**To do:**
Of the lines below, write out exactly those from the line with "Definition next_rowid (db" through the line with "(status : bool)", both included, and skip the rest.

★ ★ ★ ★ ★ ★ ★

(** The rebuild makes seven storage calls (the DELETE, five SELECTs and
    the commit) and one per record. *)
Lemma rebuild_member_flows_calls str_float :
  ∀ db, ends_after db (rebuild_member_flows str_float)
          (7 + length (derived_flows str_float db)).
Proof.
  intros db. unfold rebuild_member_flows, derived_flows.
  rewrite !length_app.
  replace (7 + (length (donations db ≫= donation_flows)
                + (length (contracts db ≫= contract_in_flows)
                   + (length (contracts db ≫= contract_out_flows)
                      + (length (industry_jobs db ≫= industry_flows)
                         + length (market_orders db ≫= market_flows str_float))))))%nat
    with (1 + S (length (donations db ≫= donation_flows)
                 + S (length (contracts db ≫= contract_in_flows)
                      + S (length (contracts db ≫= contract_out_flows)
                           + S (length (industry_jobs db ≫= industry_flows)
                                + S (length (market_orders db
                                             ≫= market_flows str_float) + 1))))))%nat
    by lia.
  apply ends_after_seq.
  { apply makes_calls_storage. done. }
  apply ends_after_select, ends_after_seq.
  { apply makes_calls_for_each_fmap. intros [j m a d]. unfold donation_flows. simpl.
    destruct m, a; loop_calls. }
  apply ends_after_select, ends_after_seq.
  { apply makes_calls_for_each_select.
    - intros [cid iss ass st fc pr jan]. unfold contract_in_flows, donation_contract.
      simpl. destruct pr, st, jan, iss; loop_calls.
    - intros [cid iss ass st fc pr jan]. unfold contract_in_flows, donation_contract.
      simpl. destruct pr, st, jan, iss; loop_calls. }
  apply ends_after_select, ends_after_seq.
  { apply makes_calls_for_each_select.
    - intros [cid iss ass st fc pr jan]. unfold contract_out_flows.
      simpl. destruct fc, pr, st, jan, ass; loop_calls.
    - intros [cid iss ass st fc pr jan]. unfold contract_out_flows.
      simpl. destruct fc, pr, st, jan, ass; loop_calls. }
  apply ends_after_select, ends_after_seq.
  { apply makes_calls_for_each_select.
    - intros [jid ins pt rn co st]. unfold industry_flows.
      simpl. destruct st, co, ins; loop_calls.
    - intros [jid ins pt rn co st]. unfold industry_flows.
      simpl. destruct st, co, ins; loop_calls. }
  apply ends_after_select, ends_after_commit.
  apply makes_calls_for_each_select.
  - intros [oid vt vr pr bo ib st hi]. unfold market_flows, sold.
    simpl. destruct hi, bo, ib, pr, vt; loop_calls.
  - intros [oid vt vr pr bo ib st hi]. unfold market_flows, sold.
    simpl. destruct hi, bo, ib, pr, vt; loop_calls.
Qed.
Definition doubledLose (gw : Winner) (dd : DoubleDown) (g : Giveaway) : Giveaway :=
  set_doubleDown (Some (set_state yes_lose dd))
    (set_winner
       (value (set_payoutC
                 (Math_max zero
                    (sub (payoutC gw) (Math_max zero (Math_floor (baseWinC gw))))) gw))
       (set_pot (add (pot g) (Math_max zero (Math_floor (baseWinC gw)))) g)).

Definition joined (entry : Entry) (g : Giveaway) : Giveaway :=
  set_entries (entries g ++ [entry]) g.

(** The assignments that a handler makes to the giveaway it has found. *)
Inductive change : Giveaway -> Giveaway -> Prop :=
  | change_rollFailed g message :
      ended g = false -> change g (rollFailed message g)
  | change_noWinners g r :
      ended g = false -> winnersCandidates r (entries g) = [] ->
      change g (noWinners r g)
  | change_won g cfg r n i fw :
      ended g = false -> In (i, fw) (winnersCandidates r (entries g)) ->
      change g (won cfg r n fw g)
  | change_offered g cfg now r n i fw :
      ended g = false -> In (i, fw) (winnersCandidates r (entries g)) ->
      change g (offered now i fw (won cfg r n fw g))
  | change_declined g dd :
      doubleDown g = Some dd -> state dd = pending ->
      change g (declined dd g)
  | change_doubledWin g gw dd :
      winner g = value gw -> doubleDown g = Some dd -> state dd = pending ->
      change g (doubledWin gw dd g)
  | change_doubledLose g gw dd :
      winner g = value gw -> doubleDown g = Some dd -> state dd = pending ->
      change g (doubledLose gw dd g)
  | change_joined g e :
      ended g = false -> validEntry e -> doubleDownDeadline e = None ->
      change g (joined e g).
(** * Food & Beverage Inventory API: the CRUD contract and its conflict policy

    A shallow embedding of [models.py], [schemas.py], [crud.py] and the request
    handlers of [main.py].  The SQLAlchemy session over the SQLite table
    [inventory_items] is the list of its rows in rowid order; a flush either
    commits or raises [IntegrityError], which the crud functions turn into
    [None] after a rollback.  Handlers are functions from a session to a
    response and the session they leave behind. *)

From Stdlib Require Import ZArith List String Ascii Bool Lia.
Import ListNotations.
Open Scope string_scope.
Open Scope list_scope.
Open Scope Z_scope.

(** Python's [==] on two values that may be [None]. *)
Definition option_eqb {A : Type} (eqb : A -> A -> bool) (x y : option A) : bool :=
  match x, y with
  | Some a, Some b => eqb a b
  | None, None => true
  | _, _ => false
  end.

(** ** models.py *)

Module InventoryItem.

(** An ORM object of class [InventoryItem].  Every attribute but the primary
    key may hold [None] on the Python side; the column constraints
    ([nullable=False], [unique=True]) are checked by the database at flush
    time, see [database.UPDATE]. *)
Record t : Type := Build
  { id : Z;
    name : option string;
    description : option string;
    status : option bool }.

End InventoryItem.

(** ** database.py: the session and the table behind it *)

Module database.

(** The rows of [inventory_items], oldest first. *)
Definition Session : Type := list InventoryItem.t.

(** Outcome of [db.commit()]. *)
Inductive Flush (A : Type) : Type :=
| Committed (a : A)
| IntegrityError.
Arguments Committed {A} a.
Arguments IntegrityError {A}.

(** SQLite gives a new row of an [INTEGER PRIMARY KEY] table the largest
    rowid in use plus one, and 1 in an empty table. *)
Definition next_rowid (db : Session) : Z :=
  fold_right Z.max 0 (map InventoryItem.id db) + 1.

(** The unique index on [name]: is the value held by one of [rows]? *)
Definition name_in_use (n : option string) (rows : Session) : bool :=
  existsb (fun r => option_eqb String.eqb (InventoryItem.name r) n) rows.

(** The rows whose primary key is not [pk]. *)
Definition other_rows (db : Session) (pk : Z) : Session :=
  filter (fun r => negb (InventoryItem.id r =? pk)) db.

(** [INSERT INTO inventory_items (name, description, status)]: the only
    constraint a value of these types can break is the unique index. *)
Definition INSERT (db : Session) (name : string) (description : option string)
    (status : bool) : Flush (InventoryItem.t * Session) :=
  if name_in_use (Some name) db then IntegrityError
  else
    let row := InventoryItem.Build (next_rowid db) (Some name) description (Some status) in
    Committed (row, db ++ [row]).

(** [UPDATE inventory_items SET ... WHERE id = ?] with the attributes of the
    ORM object [row]: NOT NULL on [name] and [status], and the unique index on
    [name] against every other row. *)
Definition UPDATE (db : Session) (row : InventoryItem.t) : Flush Session :=
  match InventoryItem.name row, InventoryItem.status row with
  | Some _, Some _ =>
      if name_in_use (InventoryItem.name row) (other_rows db (InventoryItem.id row))
      then IntegrityError
      else Committed
             (map (fun r => if InventoryItem.id r =? InventoryItem.id row then row else r) db)
  | _, _ => IntegrityError
  end.

(** [DELETE FROM inventory_items WHERE id = ?]. *)
Definition DELETE (db : Session) (row : InventoryItem.t) : Session :=
  other_rows db (InventoryItem.id row).

(** The integers the sqlite3 driver can bind as a statement parameter:
    SQLite's INTEGER is a signed 64-bit value.  For a Python [int] outside
    this range the driver raises [OverflowError] before the statement runs;
    nothing in crud.py or main.py catches it, and the request ends in the
    server's plain 500.  The queries below say what the statement returns
    once its parameters are bound; they have no value to give for a
    parameter outside this range, and what is proved of a client's [item_id],
    [skip] or [limit] is proved inside it. *)
Definition INTEGER (v : Z) : Prop := - 2 ^ 63 <= v < 2 ^ 63.

End database.

(** ** schemas.py *)

(** One key of a JSON request body: missing, [null], or a value of the
    field's type. *)
Inductive JSON (A : Type) : Type :=
| Absent
| Null
| Value (a : A).
Arguments Absent {A}.
Arguments Null {A}.
Arguments Value {A} a.

(** The body of a POST or PUT request. *)
Record Body : Type := MkBody
  { body_name : JSON string;
    body_description : JSON string;
    body_status : JSON bool }.

Inductive Field : Type := f_name | f_description | f_status.

Definition Field_eqb (f g : Field) : bool :=
  match f, g with
  | f_name, f_name | f_description, f_description | f_status, f_status => true
  | _, _ => false
  end.

(** One line of a pydantic [ValidationError]: the field and the error type. *)
Definition ErrorDetails : Type := (Field * string)%type.

Definition errors_of {A : Type} (r : ErrorDetails + A) : list ErrorDetails :=
  match r with
  | inl e => [e]
  | inr _ => []
  end.

(** [Field(..., min_length=lo, max_length=hi)] on a [str]: the length of the
    string as sent, in characters. *)
Definition check_length (f : Field) (lo hi : nat) (s : string) : ErrorDetails + string :=
  if (String.length s <? lo)%nat then inl (f, "string_too_short")
  else if (hi <? String.length s)%nat then inl (f, "string_too_long")
  else inr s.

(** [Optional[str] = Field(None, min_length=lo, max_length=hi)]. *)
Definition optional_str (f : Field) (lo hi : nat) (j : JSON string)
    : ErrorDetails + option string :=
  match j with
  | Absent | Null => inr None
  | Value s =>
      match check_length f lo hi s with
      | inl e => inl e
      | inr s' => inr (Some s')
      end
  end.

Module InventoryItemCreate.

Record t : Type := Build
  { name : string;
    description : option string;
    status : bool }.

(** [name: str = Field(..., min_length=1, max_length=100)]. *)
Definition validate_name (j : JSON string) : ErrorDetails + string :=
  match j with
  | Absent => inl (f_name, "missing")
  | Null => inl (f_name, "string_type")
  | Value s => check_length f_name 1 100 s
  end.

(** [description: Optional[str] = Field(None, max_length=500)]. *)
Definition validate_description (j : JSON string) : ErrorDetails + option string :=
  optional_str f_description 0 500 j.

(** [status: bool = Field(True)]. *)
Definition validate_status (j : JSON bool) : ErrorDetails + bool :=
  match j with
  | Absent => inr true
  | Null => inl (f_status, "bool_type")
  | Value b => inr b
  end.

Definition model_validate (b : Body) : list ErrorDetails + t :=
  match validate_name (body_name b),
        validate_description (body_description b),
        validate_status (body_status b) with
  | inr n, inr d, inr s => inr (Build n d s)
  | rn, rd, rs => inl (errors_of rn ++ errors_of rd ++ errors_of rs)
  end.

End InventoryItemCreate.

Module InventoryItemUpdate.

(** The attributes, [None] where the body gave nothing, and pydantic's
    [model_fields_set]: the fields the body gave explicitly, [null] included. *)
Record t : Type := Build
  { name : option string;
    description : option string;
    status : option bool;
    model_fields_set : list Field }.

(** One [(key, value)] pair of the dict [model_dump] returns. *)
Inductive Entry : Type :=
| E_name (v : option string)
| E_description (v : option string)
| E_status (v : option bool).

(** [name: Optional[str] = Field(None, min_length=1, max_length=100)]. *)
Definition validate_name (j : JSON string) : ErrorDetails + option string :=
  optional_str f_name 1 100 j.

(** [description: Optional[str] = Field(None, max_length=500)]. *)
Definition validate_description (j : JSON string) : ErrorDetails + option string :=
  optional_str f_description 0 500 j.

(** [status: Optional[bool] = Field(None)]. *)
Definition validate_status (j : JSON bool) : ErrorDetails + option bool :=
  match j with
  | Absent | Null => inr None
  | Value b => inr (Some b)
  end.

Definition is_set {A : Type} (f : Field) (j : JSON A) : list Field :=
  match j with
  | Absent => []
  | _ => [f]
  end.

Definition model_validate (b : Body) : list ErrorDetails + t :=
  match validate_name (body_name b),
        validate_description (body_description b),
        validate_status (body_status b) with
  | inr n, inr d, inr s =>
      inr (Build n d s
             (is_set f_name (body_name b) ++ is_set f_description (body_description b)
                ++ is_set f_status (body_status b)))
  | rn, rd, rs => inl (errors_of rn ++ errors_of rd ++ errors_of rs)
  end.

Definition was_set (item : t) (f : Field) : bool :=
  existsb (Field_eqb f) (model_fields_set item).

(** [item.model_dump(exclude_unset=True)], in the order the fields are
    declared. *)
Definition model_dump_exclude_unset (item : t) : list Entry :=
  (if was_set item f_name then [E_name (name item)] else [])
  ++ (if was_set item f_description then [E_description (description item)] else [])
  ++ (if was_set item f_status then [E_status (status item)] else []).

End InventoryItemUpdate.

Module InventoryItemResponse.

(** The model every item answer is serialised through: [name] and
    [description] with the bounds of [InventoryItemBase], [id] and [status]
    required. *)
Record t : Type := Build
  { name : string;
    description : option string;
    id : Z;
    status : bool }.

(** [from_attributes = True]: the model is read off the attributes of an ORM
    object, where [name] and [status] may hold [None]. *)
Definition model_validate (obj : InventoryItem.t) : list ErrorDetails + t :=
  let rn := match InventoryItem.name obj with
            | None => inl (f_name, "string_type")
            | Some s => check_length f_name 1 100 s
            end in
  let rd := match InventoryItem.description obj with
            | None => inr None
            | Some s =>
                match check_length f_description 0 500 s with
                | inl e => inl e
                | inr s' => inr (Some s')
                end
            end in
  let rs := match InventoryItem.status obj with
            | None => inl (f_status, "bool_type")
            | Some v => inr v
            end in
  match rn, rd, rs with
  | inr n, inr d, inr v => inr (Build n d (InventoryItem.id obj) v)
  | _, _, _ => inl (errors_of rn ++ errors_of rd ++ errors_of rs)
  end.

End InventoryItemResponse.

(** ** crud.py *)

Module crud.

Import database.

(** [db.query(InventoryItem).filter(InventoryItem.id == item_id).first()],
    for an [item_id] the driver can bind ([database.INTEGER]). *)
Definition get_item (db : Session) (item_id : Z) : option InventoryItem.t :=
  find (fun r => InventoryItem.id r =? item_id) db.

Definition get_item_by_name (db : Session) (name : string) : option InventoryItem.t :=
  find (fun r => option_eqb String.eqb (InventoryItem.name r) (Some name)) db.

(** [db.query(InventoryItem).offset(skip).limit(limit).all()], for a [skip]
    and a [limit] the driver can bind ([database.INTEGER]).  SQLite reads a
    negative OFFSET as zero and a negative LIMIT as no limit. *)
Definition get_items (db : Session) (skip limit : Z) : list InventoryItem.t :=
  let rest := skipn (Z.to_nat skip) db in
  if limit <? 0 then rest else firstn (Z.to_nat limit) rest.

Definition create_item (db : Session) (item : InventoryItemCreate.t)
    : option InventoryItem.t * Session :=
  match INSERT db (InventoryItemCreate.name item) (InventoryItemCreate.description item)
               (InventoryItemCreate.status item) with
  | Committed (db_item, db') => (Some db_item, db')
  | IntegrityError => (None, db)
  end.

★ ★ ★ ★ ★ ★ ★

**Exercise result:**
Definition next_rowid (db : Session) : Z :=
  fold_right Z.max 0 (map InventoryItem.id db) + 1.

(** The unique index on [name]: is the value held by one of [rows]? *)
Definition name_in_use (n : option string) (rows : Session) : bool :=
  existsb (fun r => option_eqb String.eqb (InventoryItem.name r) n) rows.

(** The rows whose primary key is not [pk]. *)
Definition other_rows (db : Session) (pk : Z) : Session :=
  filter (fun r => negb (InventoryItem.id r =? pk)) db.

(** [INSERT INTO inventory_items (name, description, status)]: the only
    constraint a value of these types can break is the unique index. *)
Definition INSERT (db : Session) (name : string) (description : option string)
    (status : bool) : Flush (InventoryItem.t * Session) :=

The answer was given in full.